I mean two different Aloha setups (2 x 2x WidowX) in the same lab. This is the very minimal level of "generalization" you may expect, barely enough to be called generalization, but still, the learned policy seems to overfit to the individual robot's joint space quirks.

> in the field of BC (Not IRL) what have been the more robust method for your case?

Different things for different definitions of robust. What's your definition?

alsodumb · 2024-03-17T14:38:06.000000Z

You're absolutely right about ACT. What are your thoughts on diffusion policy line of work? In my personal experience, I found it way more robust than ACT. Have you had a chance to try it?

polygamous_bat · 2024-03-17T16:54:42.000000Z

> What are your thoughts on diffusion policy line of work?

It's been interesting, for sure! More robust than ACT as long as you are not using action chunking (has the same problem as ACT). Downside is, it can be too slow/require too much data to train. I have a sneaking suspicion that at that scale of data even visual nearest neighbor stuff would be similarly robust.

Of course, no one has figured out an iota of useful generalization, which is sad across the field.

HarHarVeryFunny · 2024-03-17T13:14:38.000000Z

Whether imitation works as expected depends on your mental model of what the person/thing you are imitating is doing, otherwise you won't actually be copying.

If you wrongly assume that the person is deriving an absolute steering angle from the image then you will fail.

If you correctly assume that the person is deriving a relative/correction steering angle from the image then you will succeed.

polygamous_bat · 2024-03-17T13:19:50.000000Z

That is not the only problem however, because if it were self driving would be solved by 2018.

The problem is central to using ML tricks for anything: when you use maximum likelihood estimates for training anything, you get no guarantees for unlikely situations. That’s why you get self driving cars dragging someone stuck beneath them or LLMs just straight up spewing fiction.
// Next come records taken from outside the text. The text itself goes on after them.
Lemma enumerates_NoDup (s : gset string) (l : list string) :
  enumerates s l → NoDup l.
Proof. unfold enumerates. intros ->. apply NoDup_elements. Qed.

End Enumeration.

(** * The scenarios of the specification *)

Example scenario_energy_and_equality :
  list_to_set (map_snippet_to_sdgs
    "The company invested in renewable energy and improved gender equality.")
  = ({[ "Affordable and Clean Energy (SDG7)"; "Gender Equality (SDG5)" ]} : gset string).
Proof. by vm_compute. Qed.

Example scenario_nothing_relevant (TextBlob_sentiment : string → outcome (float * float))
    (articles : list article) :
  classify_all TextBlob_sentiment
    [ NewsItem "a" "#" "Unknown" "Unknown" "";
      NewsItem "b" "#" "Unknown" "Unknown" "no relevant content here" ] = Returns articles →
  sdg_counts articles = ∅.
Proof.
  intros H%for_each_returns.
  apply Forall2_cons_inv_l in H as (a & rest & Ha & H & ->).
  apply Forall2_cons_inv_l in H as (b & rest' & Hb & H & ->).
  apply Forall2_nil_inv_l in H as ->.
  apply classify_sdgs in Ha, Hb.
  unfold sdg_counts. simpl. rewrite Ha, Hb. done.
Qed.

(** * Further properties of the code of makeit.py *)

(** ** The loop that classifies the scraped articles *)

Section ClassifyAll.

Variable TextBlob_sentiment : string → outcome (float * float).

Lemma analyze_sentiment_inv (text : string) (a : analysis) :
  analyze_sentiment TextBlob_sentiment text = Returns a →
  ∃ p s, TextBlob_sentiment text = Returns (p, s) ∧ polarity a = p ∧ subjectivity a = s
         ∧ sentiment a = (if (0.2 <? p)%float then "Positive"
                          else if (p <? -0.2)%float then "Negative" else "Neutral").
Proof.
  unfold analyze_sentiment, mbind, outcome_bind, mret, outcome_ret.
  destruct (TextBlob_sentiment text) as [[p s]|exc]; [|done].
  intros [= <-]. by exists p, s.
Qed.

Lemma analyze_sentiment_label (text : string) (a : analysis) :
  analyze_sentiment TextBlob_sentiment text = Returns a →
  sentiment a ∈ sentiment_labels.
Proof.
  intros (p & s & _ & _ & _ & ->)%analyze_sentiment_inv. unfold sentiment_labels.
  destruct (0.2 <? p)%float; [|destruct (p <? -0.2)%float];
    repeat first [apply list_elem_of_here | apply list_elem_of_further].
Qed.

Lemma classify_returns_iff (item : news_item) (art : article) :
  classify TextBlob_sentiment item = Returns art ↔
  ∃ a, analyze_sentiment TextBlob_sentiment (summary item) = Returns a
       ∧ art = Article item (map_snippet_to_sdgs (summary item)) a.
Proof.
  unfold classify, mbind, outcome_bind, mret, outcome_ret.
  destruct (analyze_sentiment TextBlob_sentiment (summary item)) as [a|exc].
  - split; [intros [= <-]; by exists a | by intros (a' & [= <-] & ->)].
  - split; [done | by intros (a' & ? & _)].
Qed.

Lemma classify_raises_iff (item : news_item) (exc : string) :
  classify TextBlob_sentiment item = Raises exc ↔
  TextBlob_sentiment (summary item) = Raises exc.
Proof.
  unfold classify, analyze_sentiment, mbind, outcome_bind, mret, outcome_ret.
  destruct (TextBlob_sentiment (summary item)) as [[p s]|e]; [done|].
  split; by intros [= ->].
Qed.

Lemma for_each_all_return {A B : Type} (f : A → outcome B) (xs : list A) :
  Forall (λ x, ∃ y, f x = Returns y) xs →
  ∃ ys, for_each f xs = Returns ys ∧ length ys = length xs.
Proof.
  induction 1 as [|x xs [y Hy] _ (ys & Hys & Hlen)]; [by exists []|].
  exists (y :: ys). simpl. unfold mbind, outcome_bind, mret, outcome_ret.
  rewrite Hy, Hys. by rewrite Hlen.
Qed.

Lemma for_each_first_failure {A B : Type} (f : A → outcome B)
    (pre : list A) (x : A) (post : list A) (exc : string) :
  Forall (λ x, ∃ y, f x = Returns y) pre →
  f x = Raises exc →
  for_each f (pre ++ x :: post) = Raises exc.
Proof.
  intros Hpre Hx. induction Hpre as [|x' pre [y Hy] _ IH]; simpl;
    unfold mbind, outcome_bind, mret, outcome_ret.
  - by rewrite Hx.
  - rewrite Hy. fold (@for_each A B). by rewrite IH.
Qed.

End ClassifyAll.
(** * jahia2wp: the box transformation engine and the htaccess extractor

    A shallow embedding of [src/parser/box.py] (class [Box]) and of
    [extract_htaccess_part] from [src/manage_redirections.py], together with
    the properties of them that the specification states.

    Python values are embedded as follows: [str] is [string]; a raised
    exception is the [Raise] branch of [result]; a [dict] whose iteration
    order or key types matter is an association list, a [dict] used as a
    lookup table is a [gmap]; an object whose attributes are assigned by its
    methods is a record threaded through a state-and-exception monad. *)

From Stdlib Require Import ZArith Lia Ascii String List Bool.
From stdpp Require Import gmap strings list.

Open Scope string_scope.
Open Scope list_scope.

Set Warnings "-register-all".

#[global] Arguments String.append !s1 s2 : simpl nomatch.

(* ===================================================================== *)
(** * Part I. Definitions                                                 *)
(* ===================================================================== *)

(** ** Exceptions *)

Inductive exn : Type :=
| IndexError
| KeyError
| TypeError
| AttributeError
| Exception (msg : string).

Inductive result (A : Type) : Type :=
| Ok (a : A)
| Raise (e : exn).

Arguments Ok {A} a.
Arguments Raise {A} e.

Definition rbind {A B : Type} (r : result A) (k : A -> result B) : result B :=
  match r with
  | Ok a => k a
  | Raise e => Raise e
  end.

Notation "'do' x <- e ; k" := (rbind e (fun x => k))
  (at level 10, x name, e at level 100, k at level 200).

Definition is_ok {A : Type} (r : result A) : bool :=
  match r with Ok _ => true | Raise _ => false end.

(** [l[i]] on a Python list. *)
Definition index {A : Type} (l : list A) (i : nat) : result A :=
  match nth_error l i with
  | Some a => Ok a
  | None => Raise IndexError
  end.

(** [l[-1]] on a Python list. *)
Definition index_last {A : Type} (l : list A) : result A :=
  index (rev l) 0.

(** ** Python strings *)

Module PyStr.

Definition LF : string := String (ascii_of_nat 10) EmptyString.
Definition DQ : string := String (ascii_of_nat 34) EmptyString.

Fixpoint startswith (p s : string) : bool :=
  match p, s with
  | EmptyString, _ => true
  | String a p', String b s' => Ascii.eqb a b && startswith p' s'
  | String _ _, EmptyString => false
  end.

Fixpoint stake (n : nat) (s : string) : string :=
  match n, s with
  | S k, String c s' => String c (stake k s')
  | _, _ => EmptyString
  end.

Fixpoint sdrop (n : nat) (s : string) : string :=
  match n, s with
  | S k, String _ s' => sdrop k s'
  | _, _ => s
  end.

(** [s.find(sub)], with [None] for Python's [-1]. *)
Fixpoint find (sub s : string) : option nat :=
  if startswith sub s then Some 0
  else match s with
       | EmptyString => None
       | String _ s' => option_map S (find sub s')
       end.

(** [sub in s]. *)
Definition contains (sub s : string) : bool :=
  match find sub s with Some _ => true | None => false end.

(** [s.rfind(sub)], with [None] for Python's [-1]. *)
Fixpoint rfind (sub s : string) : option nat :=
  match s with
  | EmptyString => if startswith sub s then Some 0 else None
  | String _ s' =>
      match rfind sub s' with
      | Some k => Some (S k)
      | None => if startswith sub s then Some 0 else None
      end
  end.

(** [s.split(sep)] for a non-empty [sep]: a left-to-right scan that closes
    the current piece at each occurrence of [sep] and resumes after it.
    [skip] counts the characters of a matched separator still to pass. *)
Fixpoint split_scan (sep cur : string) (skip : nat) (s : string) : list string :=
  match s with
  | EmptyString => [cur]
  | String c s' =>
      match skip with
      | S k => split_scan sep cur k s'
      | O =>
          if startswith sep s
          then cur :: split_scan sep EmptyString (String.length sep - 1) s'
          else split_scan sep (cur +:+ String c EmptyString) 0 s'
      end
  end.

Definition split (sep s : string) : list string :=
  split_scan sep EmptyString 0 s.

(** The text of [t] before the first occurrence of [sep], or all of [t]. *)
Definition cut_at (sep t : string) : string :=
  match find sep t with
  | Some n => stake n t
  | None => t
  end.

(** [s.count(sub)] for a non-empty [sub]. *)
Definition count (sub s : string) : nat := length (split sub s) - 1.

(** [sep.join(l)]. *)
Definition join (sep : string) (l : list string) : string :=
  String.concat sep l.

(** [a < b] on [str]: lexicographic on code units. *)
Definition lt (a b : string) : bool := String.ltb a b.

End PyStr.

(* ===================================================================== *)
(** ** xml.dom.minidom *)

Module Dom.

(** A DOM node: an element with its tag name, attributes and children, or
    a text node. *)
Inductive node : Type :=
| Element (tagName : string) (attributes : list (string * string))
          (childNodes : list node)
| Text (data : string).

Definition childNodes (n : node) : list node :=
  match n with
  | Element _ _ cs => cs
  | Text _ => []
  end.

Definition is_element (n : node) : bool :=
  match n with Element _ _ _ => true | Text _ => false end.

Definition tagName (n : node) : string :=
  match n with Element t _ _ => t | Text _ => "" end.

Fixpoint assoc (k : string) (l : list (string * string)) : option string :=
  match l with
  | [] => None
  | (k', v) :: l' => if String.eqb k k' then Some v else assoc k l'
  end.

(** [element.getAttribute(name)]: the empty string when absent. *)
Definition getAttribute (n : node) (name : string) : string :=
  match n with
  | Element _ attrs _ => default "" (assoc name attrs)
  | Text _ => ""
  end.

Definition named (name : string) (n : node) : bool :=
  match n with
  | Element t _ _ => String.eqb name "*" || String.eqb t name
  | Text _ => false
  end.

(** [element.getElementsByTagName(name)]: the descendant elements of that
    name, in document order. *)
Fixpoint getElementsByTagName (n : node) (name : string) : list node :=
  match n with
  | Text _ => []
  | Element _ _ cs =>
      flat_map (fun c => (if named name c then [c] else [])
                           ++ getElementsByTagName c name) cs
  end.

End Dom.

(* ===================================================================== *)
(** ** parser/box.py *)

Module BoxPy.
Import PyStr Dom.
(** * Fixture harvester: scripts/harvest_python_fixtures.py

    A shallow embedding of the harvesting script and the properties its
    specification states about it.  The script selects scenarios from a
    static registry, imports each scenario module from an external SDK
    checkout, and calls its entry point with the path of the fixture to
    write.

    Layout: strings and paths ([pathlib] as far as the script uses it), the
    file system and the interpreter state, the computations of the script in
    a small exception-and-trace monad, then the script itself, function by
    function, and finally the theorems. *)

From Stdlib Require Import String Ascii List Bool Lia.
From stdpp Require Import base option list gmap strings fin_maps.
Import ListNotations.

Local Open Scope stdpp_scope.
Local Open Scope list_scope.

(** ** Strings *)

(** [sep.join(l)] *)
Definition join (sep : string) (l : list string) : string := String.concat sep l.

(** [s.split("/")]: always at least one segment. *)
Fixpoint split_slash (s : string) : list string :=
  match s with
  | EmptyString => [EmptyString]
  | String c s' =>
      if Ascii.eqb c "/" then EmptyString :: split_slash s'
      else match split_slash s' with
           | [] => [String c EmptyString]
           | seg :: segs => String c seg :: segs
           end
  end.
HarHarVeryFunny · 2024-03-17T13:36:28.000000Z

Well, yeah.

If you want to drive in a straight line, then some Kalman filtering would help.

If you don't want to kill too many people, then AGI would help.

lairv · 2024-03-17T16:55:10.000000Z

So how is it that tree-search algorithms like AlphaZero or MuZero don't drift ? I understand that the searching part allows to reduce the epsilon errors, but with tree search of bounded depth, drifting should still occur right ?

polygamous_bat · 2024-03-17T16:57:27.000000Z

One primary difference is between a discrete (think chess/go moves) and a continuous (think steering wheel input) control space. Even theoretically, the error in one is bounded linearly while the other can have an exponential error with respect to control horizon.

YeGoblynQueenne · 2024-03-17T21:35:40.000000Z

Is that the important difference? The article is talking about sensor error if I read that right, so there's not much opportunity for that in a game environment. It's not like one needs sensors to know the state of a board game, or even an atari game. The world is really its own _perfect_ model.

That's basically why all the RL approaches for game playing don't work nearly as well in the real world: because in the real world policy is a function of state, action, error.

lemurien · 2024-03-17T15:40:02.000000Z

Looking at the lane problem, wouldn‘t an adjusted, less ambiguous road marking solve some of the self driving car issues?

jerpint · 2024-03-17T12:13:56.000000Z

I’ve been having this hunch lately that using LVMs (GPT-4V, LLaVa, etc) could be a solution to error correcting, assuming the LVM has a sufficiently good enough world model

wodenokoto · 2024-03-17T15:07:51.000000Z

I thought he had left comma ai, but the tone of the article is not of reminiscence but of what is currently at hand.